How Does The Threat Of Secession Modify The Size Of Redistributive Programs?



Introduction

Economic secession is a term that John T. Kennedy introduced to refer to a libertarian anarchist activist technique. Kennedy and others suggest that people who oppose the state abstain as much as they are able from the state's economic system - for instance by replacing the use of government money with barter or commodity money (such as gold), providing goods and services without submitting to government regulations and licensing, avoiding taxation by keeping assets out of traceable accounts, etc. This paper discusses how the threat of secession modifies the size of redistributive programs.

The most controversial, and most intriguing, remedy sought by proponents of slavery reparations involves massive redistribution of wealth from whites to blacks within the United States. This is not to say that reparations proponents have focused only on racial redistribution. Some have called for an official apology from the U.S. government. Others seek the creation of a foundation or institute, funded by U.S. tax dollars, to be devoted to furthering the interests of African Americans, including the funding of K-12 educational programs for black children and the funding of general civil rights advocacy to counteract the lingering effects of racism in American society. (Collier, 1998)

Threats of Succession & size of the Redistributive Programs

In a relatively new twist, some state governments have passed laws requiring companies to disclose the extent to which they or their predecessor companies were involved in or benefited from the practice of slavery; and some local governments - notably, Chicago, Los Angeles, and Detroit - have adopted ordinances requiring companies seeking to do business with the city's government to disclose any profits they received from slavery. A similar slavery "accounting" was also one of the remedies sought in the recent lawsuits brought by slavery descendants against corporations alleged to have historical ties to slavery. Nevertheless, at the core of most slavery reparations proposals are calls for either cash or in-kind transfers from whites to blacks. Such redistributive programs will be the focus of this paper. (The Economist, 2001)
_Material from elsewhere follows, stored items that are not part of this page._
(** C39. Every message of the protocol survives the wire: what one end marshals into an
    envelope, with any correlation id, the other end unmarshals to an envelope with that
    id and that type, and to an equal message, for all thirteen kinds. *)
Theorem message_roundtrip corr m :
  message_wf m ->
  exists data e, Marshal (envelope_of corr m) = Ok data /\ Unmarshal (Some data) = Ok e /\
    env_CorrelationID e = corr /\ env_Type e = env_Type (envelope_of corr m) /\ message_of e = Ok m.
Proof.
  intros H. exists (encode_json (envelope_of corr m)), (envelope_of corr m).
  split; [done|]. split; [apply Unmarshal_encode|].
  split; [by destruct m|]. split; [done|]. by apply message_of_envelope_of.
Qed.

Lemma message_roundtrip_witness : exists data,
  Marshal (envelope_of "r1" (MsgFileChangedEvent
    (MkFileChangedEvent "p1" "a" "n.txt" "abc" 3 17 "write" false))) = Ok data.
Proof.
  destruct (message_roundtrip "r1" (MsgFileChangedEvent
    (MkFileChangedEvent "p1" "a" "n.txt" "abc" 3 17 "write" false))) as (data & e & H & _).
  - split; reflexivity.
  - exists data. exact H.
Defined.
Broad-based racial redistribution would, according to proponents, provide a measure of compensation to the present generation and perhaps to future generations of African Americans for the harms caused by slavery, including the many years of unpaid slave labor. Furthermore, a white-to-black redistributive transfer would reduce the colossal inequality of resources between whites and blacks in America. Given the historic scope of the injustice slavery represents, the potential size of a fully "reparative" transfer could be astronomical. Although most slavery reparations proponents decline to suggest specific dollar estimates of the appropriate transfer, some are willing to venture a guess. One researcher, for example, focusing on a stolen-labor measure of harm and using 1790-1860 slave prices as proxies for the value of unpaid slave labor, calculated a sum of between $448 billion and $995 billion, which in 2003 dollars would be approximately between $2 trillion and $4 ...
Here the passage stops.